Brent crude oil, against which Nigerian oil is priced, dipped by 6 cents, or 0.08% to close at $76.87 a barrel , while U.S. West Texas Intermediate crude edged up 8 cents, or 0.11% to $73.63.

Monday marked a public holiday in the U.S. market.

On Friday Brent and WTI lost 1.4% and 3.1%, respectively.

Oil exports at major Libyan ports were halted on Monday and production curtailed across the country, six engineers told Reuters, continuing a standoff between rival political factions over control of the central bank and oil revenue.

Libya’s Arabian Gulf Oil Company resumed output of around 120,000 barrels per day (bpd) on Sunday, to feed a power plant at the port of Hariga.

“The current disturbances in Libya’s oil production could provide room for added supply from OPEC+. But these fluctuations have become quite normal over the last few years, meaning any outages will probably be shortlived; with the news flow indicating signals for a restart of production have already been given,” said Bjarne Schieldrop, chief commodity analyst at SEB.

The Organization of the Petroleum Exporting Countries (OPEC) and its allies, together known as OPEC+, is set to proceed with planned increases to oil output from October, six sources from the producer group told Reuters.

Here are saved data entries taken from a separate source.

(** C21: From a new base on, in whatever order events are added and deleted and
    signals arrive, at any moment, within the following use ([enabled_sig]): an
    event is added for a signal whose handler the kernel lets a program set, and
    the internal event of the base can be added; it is added while it is not
    listening and deleted while it is; the counts do not overflow; the wake-up
    byte can be read. Then no operation of [signal.c] faults, every signal with a
    listener has the library's handler installed and its original one saved,
    every other signal its original one, and [evsignal_dealloc] puts back every
    original handler and frees every saved one. Outside that use both fail: a
    refused signal leaves a freed handler in the table
    ([refused_signal_dangles]), and after a failed addition of the internal event
    the original handler is lost ([lost_handler]). *)
Theorem signal_handlers_restored E k pair w1 w : evsignal_init (Some pair) (fresh_signals k) = Ok (0, w1) ->
  rtc (sig_step E) w1 w ->
  sig_ok (disposition k) E w /\ (forall op, enabled_sig E op w -> is_ok (run_sig_op E op w) = true) /\
  exists w', evsignal_dealloc w = Ok w' /\ sw_saved w' = ∅ /\ sh_old (sw_info w') = [] /\
    forall s, disposition (sw_kernel w') s = disposition k s.
Proof.
  intros Hinit Hrun. pose proof (reachable_sig_ok E k pair w1 w Hinit Hrun) as H.
  split; [done|]. split.
  - intros op He. by destruct (run_sig_op_ok _ _ _ _ H He) as (w' & -> & _).
  - by apply (evsignal_dealloc_ok _ E), H.
Qed.

(** C20: No signal is lost or delivered twice. [evsignal_process] takes at least
    what had been caught before it, for every signal the count that is left plus
    the count taken is the count before plus the signals that arrived meanwhile,
    what is left is announced for the next turn, and every listener of a signal
    that was taken is activated once with that count (narrowed to the [short]
    that [event_active] takes, so counts of 2^15 and more change), its events
    being deleted first when they are not persistent. The calls of [event_active]
    are recorded here, not run: on an event that is active already the base
    ignores the count. *)
Theorem signals_delivered orig E arr w : sig_ok orig E w -> roomy w (all_arrivals arr scanned) ->
  exists taken w', evsignal_process arr E w = Ok w' /\
    (forall i, i ∈ scanned -> caught_at w i <= taken i /\
      caught_at w' i + taken i = caught_at w i + heard w i (arrivals taken arr scanned)) /\
    (forall i, caught_at w' i <> 0 -> evsignal_caught (sw_info w') = true) /\
    sw_calls w' = sw_calls w ++ deliveries E taken (evsigevents (sw_info w)) scanned.
Proof.
  intros H Hr. destruct (process_ok orig E arr w H Hr) as (taken & w' & Hp & [_ Hk] & [S1 S2 S3 S4]).
  exists taken, w'. split; [done|]. split; [|by split]. intros i Hi. split; [by apply S2|].
  specialize (S1 i). by rewrite decide_True in S1.
Qed.

(** * Failures that are not recovered from *)

Lemma restore_all_skip n : forall i w, (forall j, (i <= j < i + n)%nat -> saved_at w j = None) ->
  forall m, restore_all (n + m) (Z.of_nat i) w = restore_all m (Z.of_nat (i + n)) w.
Proof.
  induction n as [|n IH]; intros i w Hn m; [by rewrite Nat.add_0_r|]. cbn [restore_all Nat.add]. rewrite Nat2Z.id.
  specialize (Hn i ltac:(lia)) as Hi. unfold saved_at in Hi.
  replace (match sh_old (sw_info w) !! i with
           | Some (Some _) => '(_, w) ← _evsignal_restore_handler (Z.of_nat i) w; Ok w
           | _ => Ok w end) with (Ok w) by (by destruct (sh_old (sw_info w) !! i) as [[?|]|]).
  cbn. replace (Z.of_nat i + 1) with (Z.of_nat (S i)) by lia. rewrite IH by (intros j Hj; apply Hn; lia).
  by rewrite Nat.add_succ_r.
Qed.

Eight OPEC+ members are scheduled to boost output by 180,000 barrels per day (bpd) in October as part of a plan to begin unwinding their most recent supply cuts of 2.2 million bpd while keeping other cuts in place until the end of 2025.

Both Brent and WTI have posted losses for two consecutive months as U.S. and Chinese demand concerns have outweighed recent disruptions in Libya and supply risk related to conflict in the Middle East.

More pessimism about Chinese demand growth surfaced after an official survey showed on Saturday that manufacturing activity sank to a six-month low in August as factory gate prices tumbled and owners struggled for orders.

“The softer-than-expected China PMI released over the weekend heightens concerns that the Chinese economy will miss growth targets,” IG market analyst Tony Sycamore said.

In the U.S., oil consumption in June dropped to seasonal lows last registered during the COVID-19 pandemic in 2020, Energy Information Administration data showed on Friday.